The Langfuse documentation explicitly describes these fields as object/dictionary types:

  • metadata: Documented as Record<string, unknown>. The v2→v3 migration guide states: "Only the Record type is supported within our UI and endpoints to perform queries and filter events." Non-object values sent as metadata are coerced into objects (e.g., "test" becomes { "metadata": "test" }).
  • modelParameters: Documented as a string-keyed map ({ "property1": "string", "property2": "string" }). The UI renders it using Object.entries(), confirming it is always an object.
  • config (on prompts): Documented as a freeform JSON dictionary.

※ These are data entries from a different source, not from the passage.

(* ===== verification/Ring.v ===== *)
(** * The split virtqueue ([avm-virtio/src/ring.rs])

    A queue over an explicit byte image of guest memory: descriptor table,
    available ring and used ring at computed offsets, [u16] indices that wrap.
    The image refines an abstract queue: a descriptor table and two FIFOs. *)

From S2P Require Import Prelude.

Module Ring.

Definition VRING_DESC_F_NEXT : Z := 1.
Definition VRING_DESC_F_WRITE : Z := 2.
Definition DESC_SIZE : Z := 16.
Definition USED_ELEM_SIZE : Z := 8.

Inductive QueueError :=
| NotPowerOfTwo (size : Z)
| OutOfRange (what : bytes)
| CorruptChain.

Record Descriptor := { ds_addr : Z; ds_len : Z; ds_flags : Z; ds_next : Z }.

Record SplitQueue := {
  sq_size : Z;
  sq_mem : bytes;
  sq_avail_ring : Z;
  sq_used_ring : Z;
  sq_next_avail : Z;
  sq_last_used : Z
}.

Definition with_mem (m : bytes) (q : SplitQueue) : SplitQueue := {|
  sq_size := sq_size q; sq_mem := m; sq_avail_ring := sq_avail_ring q; sq_used_ring := sq_used_ring q;
  sq_next_avail := sq_next_avail q; sq_last_used := sq_last_used q |}.

Definition u16 (z : Z) : Z := z mod 2 ^ 16.

(** [u16::is_power_of_two] *)
Definition is_power_of_two (n : Z) : bool := (0 <? n) && (Z.land n (n - 1) =? 0).

Definition new (size : Z) : res QueueError SplitQueue :=
  if (size =? 0) || negb (is_power_of_two size) then Err (NotPowerOfTwo size)
  else
  let table := DESC_SIZE * size in
  let avail_ring := table in
  let used_ring := Z.land (avail_ring + 6 + 2 * size + 3) (Z.lnot 3) in
  let total := used_ring + 6 + USED_ELEM_SIZE * size in
  Ok {| sq_size := size; sq_mem := replicate (Z.to_nat total) Byte.x00; sq_avail_ring := avail_ring;
        sq_used_ring := used_ring; sq_next_avail := 0; sq_last_used := 0 |}.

Accessed via dictionary methods in SDKs (cfg.get("model") in Python, cfg.model in JS/TS).

3. Semantic Analysis

Some fields are structurally always JSON objects by nature:

  • inputSchema / expectedOutputSchema: These hold JSON Schema definitions, which are always JSON objects per the JSON Schema specification.
  • tokenizerConfig: A configuration map for tokenizer settings — inherently key-value.
  • lastConfig (in PromptMeta): The last-used prompt configuration, same semantics as config.

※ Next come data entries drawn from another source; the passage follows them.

(* ===== verification/Vhost.v ===== *)
(** * The vhost-user message codec ([avm-virtio/src/vhost.rs])

    Fixed-layout messages with validity checks, as instances of one wire
    interface, and the framing of the shared-memory-regions reply. *)

From S2P Require Import Prelude.

Module Vhost.

Definition VERSION : Z := 1.
Definition FLAG_REPLY : Z := 4.
Definition GET_PROTOCOL_FEATURES : Z := 15.
Definition SET_PROTOCOL_FEATURES : Z := 16.
Definition GET_SHARED_MEMORY_REGIONS : Z := 1004.
Definition SHMEM_MAP : Z := 1000.
Definition SHMEM_UNMAP : Z := 1001.
Definition PROTOCOL_F_SHARED_MEMORY_REGIONS : Z := 0x80000000.

Inductive CodecError :=
| Truncated (what : bytes)
| BadVersion (v : Z)
| UnknownRequest (r : Z)
| BadMapFlags (f : byte)
| Overflow (what : bytes)
| BadRegionReply.

(** ** The wire interface: a fixed-length encoding, its validity check and the
    widths of the fields. *)
Class WireMsg (M : Type) := {
  wm_len : Z;
  wm_fits : M → Prop;
  wm_valid : M → bool;
  wm_encode : M → res CodecError bytes;
  wm_decode : bytes → res CodecError M
}.

(** What a message type promises its users: valid messages encode to [wm_len]
    bytes and decode back whatever follows them; whatever decodes is valid and
    in range; short input is [Truncated]; no input panics. *)
Record WireExact (M : Type) `{WireMsg M} : Prop := {
  we_encode : ∀ m, wm_fits m → wm_valid m = true →
    ∃ b, wm_encode m = Ok b ∧ Zlen b = wm_len ∧ ∀ tail, wm_decode (b ++ tail) = Ok m;
  we_decode : ∀ b m, wm_decode b = Ok m → wm_valid m = true ∧ wm_fits m ∧ wm_len ≤ Zlen b;
  we_short : ∀ b, Zlen b < wm_len → ∃ what, wm_decode b = Err (Truncated what);
  we_total : ∀ b, wm_decode b ≠ Panic
}.

(** [u32::from_le_bytes] or [u64::from_le_bytes] of a slice. *)
Definition word_at (b : bytes) (off n : Z) : res CodecError Z :=
  w ← slice_p b off (off + n); Ok (le_val w).

Definition zeros (n : nat) : bytes := replicate n Byte.x00.
Definition u64_sum (a b : Z) : option Z := if a + b <? 2 ^ 64 then Some (a + b) else None.

(** ** Frame header *)
Record MsgHeader := { mh_request : Z; mh_version : Z; mh_flags : Z; mh_size : Z }.

Definition request (r : Z) : MsgHeader :=
  {| mh_request := r; mh_version := VERSION; mh_flags := 0; mh_size := 0 |}.
Definition reply (r size : Z) : MsgHeader :=
  {| mh_request := r; mh_version := VERSION; mh_flags := FLAG_REPLY; mh_size := size |}.

Definition header_encode (h : MsgHeader) : bytes :=
  le_bytes 4 (mh_request h) ++ le_bytes 4 (mh_version h) ++ le_bytes 4 (mh_flags h) ++ le_bytes 4 (mh_size h).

4. Exclusion Criteria — Fields That Should Remain Untyped

We explicitly excluded fields that can legitimately be any JSON value:

  • input / output / expectedOutput: The Langfuse API documentation states these "Can be any JSON" — strings, numbers, arrays, or objects are all valid. Typing these as object would be incorrect.
  • error (in IngestionError): Error payloads can be structured in various ways.
  • log (in SDKLogBody): SDK debug payloads can be any JSON value.

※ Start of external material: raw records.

(** C27. A built cell round-trips. For a well-formed container within the
    limits of the format, [build_cell] succeeds and the cell it returns
    parses, verifies under the builder's key, and carries the derivation
    hash, capability table and imports it was given; its code is the
    function bodies, each exactly where its symbol says, and each
    relocation moved with its function. *)
Theorem build_cell_roundtrip `{!Ed25519Laws} spec arch cap_bytes :
  doc_wf (bc_avce spec) → doc_fits (bc_avce spec) → length (bc_drv_hash spec) = 32%nat →
  arch_code (doc_arch (bc_avce spec)) = Ok arch →
  json_to_vec (bc_capability_table spec) = Some cap_bytes → Zlen cap_bytes ≤ CAP_MAX →
  json_from_slice cap_bytes = Some (bc_capability_table spec) →
  ∃ b v, build_cell spec = Ok b ∧ parse b = Ok v ∧
    verify_signature v (ed_verifying_key (bc_signing_seed spec)) = Ok () ∧
    cv_arch v = arch ∧ cv_drv_hash v = bc_drv_hash spec ∧
    cv_capability_table v = bc_capability_table spec ∧
    cv_imports v = doc_imports (bc_avce spec) ∧
    code_len v = Ok (Zlen (concat (fn_body <$> doc_functions (bc_avce spec)))) ∧
    length (cv_symdefs v) = length (doc_functions (bc_avce spec)) ∧
    ∀ i f, doc_functions (bc_avce spec) !! i = Some f →
      ∃ s, cv_symdefs v !! i = Some s ∧ sd_name s = fn_name f ∧
        (cv_text v).[sd_offset s : sd_offset s + sd_len s] = fn_body f ∧
        ∀ r, r ∈ fn_relocs f → shift_reloc (sd_offset s) r ∈ cv_relocs v.
Proof.
  intros Hd Hf Hh Ha Hj Hc Hjr.
  destruct (laid_view_of spec arch cap_bytes Hd Hf Hh Ha Hc Hjr) as [Hb Hv].
  eexists _, (laid_view spec arch cap_bytes).
  split; [by apply build_cell_run|]. split; [by apply parse_view|]. split_and!; try done.
  - unfold verify_signature. rewrite ed_key_valid. cbn [negb laid_view cv_signed cv_signature].
    by rewrite ed_correct.
  - by apply laid_code_len.
  - apply length_place.
  - intros i f Hi. destruct (place_lookup _ 0 i f Hi) as [Hs Hr]. rewrite Z.add_0_l in *.
    eexists. split; [exact Hs|]. split_and!; [done|by apply bodies_slice|exact Hr].
Qed.
End build.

Correctly Typed Fields (8)

These fields already have proper type: object + additionalProperties declarations and serve as the pattern that should be applied to the missing fields:

Schema Field Current Definition
Project metadata type: object, additionalProperties: true
OrganizationProject metadata type: object, additionalProperties: true
legacyCreateScoreRequest metadata type: object, additionalProperties: true
LlmConnection config type: object, additionalProperties: true
UpsertLlmConnectionRequest config type: object, additionalProperties: true
CreateGenerationBody modelParameters type: object, additionalProperties: { $ref: MapValue }
UpdateGenerationBody modelParameters type: object, additionalProperties: { $ref: MapValue }
ObservationBody modelParameters type: object, additionalProperties: { $ref: MapValue }

Fields Missing Type Definitions (28)

These fields should have type: object and additionalProperties: true added:

metadata (19 fields)

Schema Current Definition Nullable
Trace no type specified true
Observation no type specified not set
ObservationV2 no type specified true
ObservationBody no type specified true
OptionalObservationBody no type specified true
BaseScore no type specified not set
BaseScoreV1 no type specified not set
ScoreBody no type specified true
Dataset no type specified not set
DatasetItem no type specified not set
DatasetRun no type specified not set
CreateDatasetItemRequest no type specified true
CreateDatasetRunItemRequest no type specified true
CreateDatasetRequest no type specified true
TraceBody no type specified true
BaseEvent no type specified true

modelParameters (2 fields)

Schema Current Definition Nullable
Observation no type specified not set
ObservationV2 no type specified true

Note: The write-side schemas (CreateGenerationBody, UpdateGenerationBody, ObservationBody) already correctly type modelParameters as type: object with additionalProperties: { $ref: MapValue }.

config (3 fields)

Schema Current Definition Nullable
BasePrompt empty definition ({}) N/A
CreateChatPromptRequest no type specified true
CreateTextPromptRequest no type specified true

Note: LlmConnection.config and UpsertLlmConnectionRequest.config already correctly use type: object with additionalProperties: true.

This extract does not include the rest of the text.